Recorded information:
########################################
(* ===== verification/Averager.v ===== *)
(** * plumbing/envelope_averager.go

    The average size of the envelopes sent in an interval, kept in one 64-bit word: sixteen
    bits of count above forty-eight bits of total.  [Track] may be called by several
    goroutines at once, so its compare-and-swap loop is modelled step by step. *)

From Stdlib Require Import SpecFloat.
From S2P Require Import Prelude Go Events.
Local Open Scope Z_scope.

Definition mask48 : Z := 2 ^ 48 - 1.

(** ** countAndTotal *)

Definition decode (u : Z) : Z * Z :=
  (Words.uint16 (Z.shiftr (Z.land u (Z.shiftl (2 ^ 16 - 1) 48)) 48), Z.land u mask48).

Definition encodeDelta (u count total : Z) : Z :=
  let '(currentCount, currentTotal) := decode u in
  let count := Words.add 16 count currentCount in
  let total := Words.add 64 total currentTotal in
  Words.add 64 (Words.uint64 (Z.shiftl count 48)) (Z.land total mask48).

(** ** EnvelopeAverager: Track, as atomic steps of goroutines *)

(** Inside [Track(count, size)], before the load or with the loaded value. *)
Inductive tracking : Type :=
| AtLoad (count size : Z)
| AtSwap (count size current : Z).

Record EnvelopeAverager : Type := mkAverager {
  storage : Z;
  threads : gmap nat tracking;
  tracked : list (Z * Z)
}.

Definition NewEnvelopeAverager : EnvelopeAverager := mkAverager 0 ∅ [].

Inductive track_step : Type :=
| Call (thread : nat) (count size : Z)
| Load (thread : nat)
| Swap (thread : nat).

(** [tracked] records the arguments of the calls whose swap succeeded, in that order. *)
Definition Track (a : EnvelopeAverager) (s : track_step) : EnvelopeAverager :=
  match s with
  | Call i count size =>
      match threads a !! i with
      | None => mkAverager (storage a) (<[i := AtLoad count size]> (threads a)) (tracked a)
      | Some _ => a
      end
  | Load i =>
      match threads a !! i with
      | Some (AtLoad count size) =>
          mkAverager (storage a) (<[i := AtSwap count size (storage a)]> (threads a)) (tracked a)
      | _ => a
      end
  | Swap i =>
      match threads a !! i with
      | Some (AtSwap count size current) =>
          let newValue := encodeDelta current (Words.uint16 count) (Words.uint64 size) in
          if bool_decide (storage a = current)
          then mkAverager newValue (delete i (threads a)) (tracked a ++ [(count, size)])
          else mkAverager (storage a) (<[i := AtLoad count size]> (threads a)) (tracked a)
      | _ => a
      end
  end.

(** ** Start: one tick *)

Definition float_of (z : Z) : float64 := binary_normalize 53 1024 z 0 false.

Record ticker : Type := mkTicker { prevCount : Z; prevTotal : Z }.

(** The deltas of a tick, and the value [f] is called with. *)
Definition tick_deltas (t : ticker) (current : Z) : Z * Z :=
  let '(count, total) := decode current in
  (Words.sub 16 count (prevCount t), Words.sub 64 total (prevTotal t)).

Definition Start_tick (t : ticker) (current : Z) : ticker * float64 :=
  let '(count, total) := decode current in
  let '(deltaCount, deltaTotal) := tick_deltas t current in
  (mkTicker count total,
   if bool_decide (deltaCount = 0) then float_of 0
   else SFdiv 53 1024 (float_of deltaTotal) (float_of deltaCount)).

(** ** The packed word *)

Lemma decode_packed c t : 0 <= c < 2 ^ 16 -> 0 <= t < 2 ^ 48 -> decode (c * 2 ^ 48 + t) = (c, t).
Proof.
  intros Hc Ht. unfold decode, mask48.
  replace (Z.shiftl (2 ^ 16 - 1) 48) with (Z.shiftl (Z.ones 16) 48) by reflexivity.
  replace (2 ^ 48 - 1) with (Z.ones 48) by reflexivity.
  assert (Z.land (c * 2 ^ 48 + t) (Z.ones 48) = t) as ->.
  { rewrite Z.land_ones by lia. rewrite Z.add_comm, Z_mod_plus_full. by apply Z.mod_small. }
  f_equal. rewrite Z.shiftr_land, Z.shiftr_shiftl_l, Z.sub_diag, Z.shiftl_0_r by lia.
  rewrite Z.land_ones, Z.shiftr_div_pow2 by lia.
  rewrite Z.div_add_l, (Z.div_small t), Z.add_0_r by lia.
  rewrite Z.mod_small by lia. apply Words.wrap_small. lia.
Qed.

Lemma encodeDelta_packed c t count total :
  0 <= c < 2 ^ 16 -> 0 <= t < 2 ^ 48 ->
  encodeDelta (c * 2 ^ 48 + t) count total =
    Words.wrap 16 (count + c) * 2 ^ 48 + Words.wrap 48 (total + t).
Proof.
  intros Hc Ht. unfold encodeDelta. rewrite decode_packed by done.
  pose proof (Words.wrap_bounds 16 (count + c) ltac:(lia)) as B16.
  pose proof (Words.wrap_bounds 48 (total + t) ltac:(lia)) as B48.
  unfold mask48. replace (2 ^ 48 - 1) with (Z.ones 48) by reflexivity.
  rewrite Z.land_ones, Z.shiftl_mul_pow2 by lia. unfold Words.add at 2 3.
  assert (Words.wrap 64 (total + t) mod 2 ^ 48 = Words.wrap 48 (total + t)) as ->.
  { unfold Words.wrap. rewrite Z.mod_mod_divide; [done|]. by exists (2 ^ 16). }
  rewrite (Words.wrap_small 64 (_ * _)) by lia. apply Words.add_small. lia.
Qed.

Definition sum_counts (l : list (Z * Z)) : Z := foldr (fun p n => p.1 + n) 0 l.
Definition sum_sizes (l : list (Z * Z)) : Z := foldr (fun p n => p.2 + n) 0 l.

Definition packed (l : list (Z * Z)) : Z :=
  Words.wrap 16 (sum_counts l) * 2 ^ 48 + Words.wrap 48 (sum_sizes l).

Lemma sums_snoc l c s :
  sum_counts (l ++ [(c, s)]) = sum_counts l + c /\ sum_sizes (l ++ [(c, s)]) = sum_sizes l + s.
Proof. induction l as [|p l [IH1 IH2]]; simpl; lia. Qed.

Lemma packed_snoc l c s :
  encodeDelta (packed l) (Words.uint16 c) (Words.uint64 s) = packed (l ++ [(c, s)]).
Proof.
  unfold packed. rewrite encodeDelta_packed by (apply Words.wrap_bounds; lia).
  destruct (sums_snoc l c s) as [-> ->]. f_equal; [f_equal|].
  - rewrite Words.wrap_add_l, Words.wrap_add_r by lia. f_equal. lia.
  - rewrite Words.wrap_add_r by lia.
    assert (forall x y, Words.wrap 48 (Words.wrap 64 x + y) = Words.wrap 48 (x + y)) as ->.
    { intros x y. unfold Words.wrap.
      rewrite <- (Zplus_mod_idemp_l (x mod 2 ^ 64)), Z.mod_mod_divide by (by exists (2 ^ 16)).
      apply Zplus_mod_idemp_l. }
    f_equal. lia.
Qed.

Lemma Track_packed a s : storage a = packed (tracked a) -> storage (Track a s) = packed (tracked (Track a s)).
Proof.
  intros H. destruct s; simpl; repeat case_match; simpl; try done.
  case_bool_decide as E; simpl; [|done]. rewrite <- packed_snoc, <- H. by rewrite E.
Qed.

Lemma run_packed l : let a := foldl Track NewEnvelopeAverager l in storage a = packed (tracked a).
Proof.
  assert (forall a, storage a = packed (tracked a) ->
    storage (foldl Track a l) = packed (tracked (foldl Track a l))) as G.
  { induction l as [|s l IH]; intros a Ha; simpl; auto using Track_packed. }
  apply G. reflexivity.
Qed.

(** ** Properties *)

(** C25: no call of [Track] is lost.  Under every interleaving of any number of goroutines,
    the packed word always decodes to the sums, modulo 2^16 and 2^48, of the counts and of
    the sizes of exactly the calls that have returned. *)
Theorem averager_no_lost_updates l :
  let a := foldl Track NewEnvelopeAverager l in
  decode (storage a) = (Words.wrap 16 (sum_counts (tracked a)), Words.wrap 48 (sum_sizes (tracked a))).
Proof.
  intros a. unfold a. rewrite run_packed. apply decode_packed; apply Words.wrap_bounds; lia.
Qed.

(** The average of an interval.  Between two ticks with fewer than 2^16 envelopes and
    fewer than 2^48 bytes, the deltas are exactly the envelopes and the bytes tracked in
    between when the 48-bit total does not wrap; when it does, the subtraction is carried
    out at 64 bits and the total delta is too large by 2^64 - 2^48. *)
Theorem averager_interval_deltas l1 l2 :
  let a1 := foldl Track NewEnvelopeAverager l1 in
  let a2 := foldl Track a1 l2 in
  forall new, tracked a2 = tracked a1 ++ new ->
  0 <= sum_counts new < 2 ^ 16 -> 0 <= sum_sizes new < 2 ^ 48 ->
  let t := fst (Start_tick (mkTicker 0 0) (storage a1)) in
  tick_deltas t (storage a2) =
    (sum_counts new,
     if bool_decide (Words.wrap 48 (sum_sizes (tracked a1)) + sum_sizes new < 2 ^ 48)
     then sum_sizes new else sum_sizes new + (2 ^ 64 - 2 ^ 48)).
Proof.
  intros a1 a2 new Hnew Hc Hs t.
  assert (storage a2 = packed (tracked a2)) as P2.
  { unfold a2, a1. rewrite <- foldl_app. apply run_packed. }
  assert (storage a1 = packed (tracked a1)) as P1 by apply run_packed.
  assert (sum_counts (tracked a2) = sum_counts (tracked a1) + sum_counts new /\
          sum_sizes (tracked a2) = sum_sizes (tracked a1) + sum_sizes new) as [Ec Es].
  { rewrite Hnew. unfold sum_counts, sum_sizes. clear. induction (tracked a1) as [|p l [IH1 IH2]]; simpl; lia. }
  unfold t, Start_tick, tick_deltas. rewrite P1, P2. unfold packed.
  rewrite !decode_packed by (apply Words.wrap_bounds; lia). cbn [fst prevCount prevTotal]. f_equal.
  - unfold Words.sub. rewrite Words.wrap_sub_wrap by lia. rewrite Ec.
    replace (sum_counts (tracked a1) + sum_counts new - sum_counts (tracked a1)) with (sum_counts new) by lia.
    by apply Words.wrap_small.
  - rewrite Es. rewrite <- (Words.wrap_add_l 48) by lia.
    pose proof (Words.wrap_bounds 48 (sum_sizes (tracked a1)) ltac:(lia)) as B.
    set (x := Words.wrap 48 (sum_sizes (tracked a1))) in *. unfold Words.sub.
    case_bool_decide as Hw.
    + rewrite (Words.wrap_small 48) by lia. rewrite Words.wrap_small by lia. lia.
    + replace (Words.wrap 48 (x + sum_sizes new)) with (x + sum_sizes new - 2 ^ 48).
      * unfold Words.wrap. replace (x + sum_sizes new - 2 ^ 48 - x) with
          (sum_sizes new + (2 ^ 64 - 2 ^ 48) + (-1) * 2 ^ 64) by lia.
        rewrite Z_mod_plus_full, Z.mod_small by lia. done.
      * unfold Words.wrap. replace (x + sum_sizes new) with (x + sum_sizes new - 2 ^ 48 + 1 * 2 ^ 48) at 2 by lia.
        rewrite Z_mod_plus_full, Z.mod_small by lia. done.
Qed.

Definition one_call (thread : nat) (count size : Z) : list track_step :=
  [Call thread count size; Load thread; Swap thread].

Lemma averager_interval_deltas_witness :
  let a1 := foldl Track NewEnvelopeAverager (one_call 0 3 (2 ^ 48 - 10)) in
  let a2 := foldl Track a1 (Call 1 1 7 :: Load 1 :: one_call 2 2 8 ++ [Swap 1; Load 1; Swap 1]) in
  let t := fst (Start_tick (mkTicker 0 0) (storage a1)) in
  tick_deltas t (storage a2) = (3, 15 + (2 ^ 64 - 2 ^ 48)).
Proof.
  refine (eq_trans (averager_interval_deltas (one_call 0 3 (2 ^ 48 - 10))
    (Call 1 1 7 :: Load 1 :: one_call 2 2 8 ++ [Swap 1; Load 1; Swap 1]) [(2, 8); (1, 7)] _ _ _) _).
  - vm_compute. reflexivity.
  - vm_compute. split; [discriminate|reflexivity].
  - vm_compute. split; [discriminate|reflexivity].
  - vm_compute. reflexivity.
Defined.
########################################
Required work:
Return a copy of each line in the records above that has "Some" in it.

Your response:
      | Some _ => a
      | Some (AtLoad count size) =>
      | Some (AtSwap count size current) =>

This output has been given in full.